Guess I spoke too soon in my last post. Maybe, maybe not.

The interview this afternoon was really just a screening call. Took like 10 minutes. Could have been done at any time. Still, my resume went forward for more review at the facility for possible live interview.

My gf said she would come over today. Said that several times this week, including yesterday. Today, it became later than expected. (It has never become earlier.) Then became she would come over at 4. Then it just never happened. 

Honestly, I expected that.

She started talking about coming over on Sun evening. I know that will not happen either.

She said today her husband blocked her SUV in the garage. (Long story.) I said she needs a motorbike. Forgot she has one. And an electric bike. I was pointing out that could get out even if the SUV was blocked in. She said she could see if they start. I suggested (not excitedly) she could maybe look at that this weekend. She said it would be too hard because she's depressed.

That was when it really hit me. She says she's depressed from being there and wants to spend time with me. I came up with a suggestion on how she could but she negated it. Obviously would rather sit there. 

I did not say much but my feelings showed, even through chat. She started asking me not to give up. I said I haven't and I have not. This time I did not say I will not. I'm sure she picked up on my wording.

The other day, I said I would make a decision by Friday. Now Sat morning (slightly) but I've decided. I am going to start seeing other women. Have not told her yet but will before doing so. Not breaking up with her unless that's what she wants. Not looking for anyone to replace her or get serious with but an emotional buffer and sexual release. Maybe then I will not go through these mood swings. Besides, give me something to do until I find a job. 

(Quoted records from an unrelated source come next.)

(** X14.  The handler [createStockItem] answers 201 only for a request
    with a registered user, a type that is berry or mushroom, a quantity
    above zero, a unit price or a sell price, and no negative unit price,
    buy price or sell price.  The record it appends then has the buy price
    of the request, or 0, and as sell price the sell price of the request,
    or else its unit price, or 0; its buy price, sell price, revenue and cost
    are not negative, and its derived fields follow the formulas on its own
    quantity, buy price and sell price.  Every failure (status 400 or 404)
    leaves the store unchanged. *)
Theorem controller_createStockItem_spec
    (trim : string → string) (uuid : string) (now : JsDate)
    (body : StockController.CreateStockItemRequest) (ds : DataStore) :
  match fst (StockController.createStockItem trim uuid now body ds) with
  | Success status r =>
      status = 201%Z
      ∧ snd (StockController.createStockItem trim uuid now body ds)
        = mkStore (users ds) (stockItems ds ++ [r]) (prices ds)
      ∧ StockController.req_userId body = Some (StockItem.userId r)
      ∧ is_Some (getUserById (StockItem.userId r) ds)
      ∧ (∃ type, StockController.req_type body = Some type
                 ∧ categoryOfString type = Some (StockItem.type r))
      ∧ StockController.req_quantity body = Some (StockItem.quantity r)
      ∧ 0 < StockItem.quantity r
      ∧ (is_Some (StockController.req_unitPrice body)
         ∨ is_Some (StockController.req_sellPrice body))
      ∧ (∀ q, StockController.req_unitPrice body = Some q → 0 <= q)
      ∧ (∀ q, StockController.req_buyPrice body = Some q → 0 <= q)
      ∧ (∀ q, StockController.req_sellPrice body = Some q → 0 <= q)
      ∧ StockItem.buyPrice r
        = Some (Js.or_else (StockController.req_buyPrice body) 0)
      ∧ StockItem.sellPrice r
        = Some (Js.or_else (StockController.req_sellPrice body)
                  (Js.or_else (StockController.req_unitPrice body) 0))
      ∧ (∃ b s revenue cost,
           StockItem.buyPrice r = Some b
           ∧ StockItem.sellPrice r = Some s
           ∧ StockItem.totalRevenue r = Some revenue
           ∧ StockItem.totalCost r = Some cost
           ∧ 0 <= b ∧ 0 <= s ∧ 0 <= revenue ∧ 0 <= cost)
      ∧ consistent r
  | Failed status error =>
      (status = 400%Z ∨ status = 404%Z)
      ∧ snd (StockController.createStockItem trim uuid now body ds) = ds
  end.
Proof.
  destruct (controller_createStockItem_cases trim uuid now body ds)
    as [(status & error & -> & Hstatus)
       |(userId & type & species & quantity & category & Hu & Ht & Hsp & Hqty
         & Hcat & Hq & Hprice & Hnu & Hnb & Hns & Huser & ->)].
  - cbn [fst snd]. by split.
  - unfold createStockItem. cbn [fst snd]. rewrite newStockItem_withFinalPrices.
    split; [reflexivity|]. split; [reflexivity|]. split; [exact Hu|].
    split; [exact Huser|]. split; [by exists type|]. split; [exact Hqty|].
    split; [exact Hq|]. split; [exact Hprice|].
    split; [by apply negative_nonneg|]. split; [by apply negative_nonneg|].
    split; [by apply negative_nonneg|].
    split; [reflexivity|]. split; [reflexivity|]. split.
    + apply newStockItem_nonneg; try done; by apply negative_nonneg.
    + apply newStockItem_derived.
Qed.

I know she will try and talk me out of it but actions speak louder than words. Not going to keep going this way. Even if I see nobody, I want the potential to be out there. I want to be honest about it. I'm not playing any kind of emotional games with her. I'm protecting myself. I love her but to a degree that I honestly place myself in danger emotionally. Not something I deal with well. I'd really rather not but the way things have gone have left my faith too low to believe much further. It's actually a better decision than simply breaking things off. This leaves more room for change and hope while also protecting my feelings to some degree. Not completely by any means.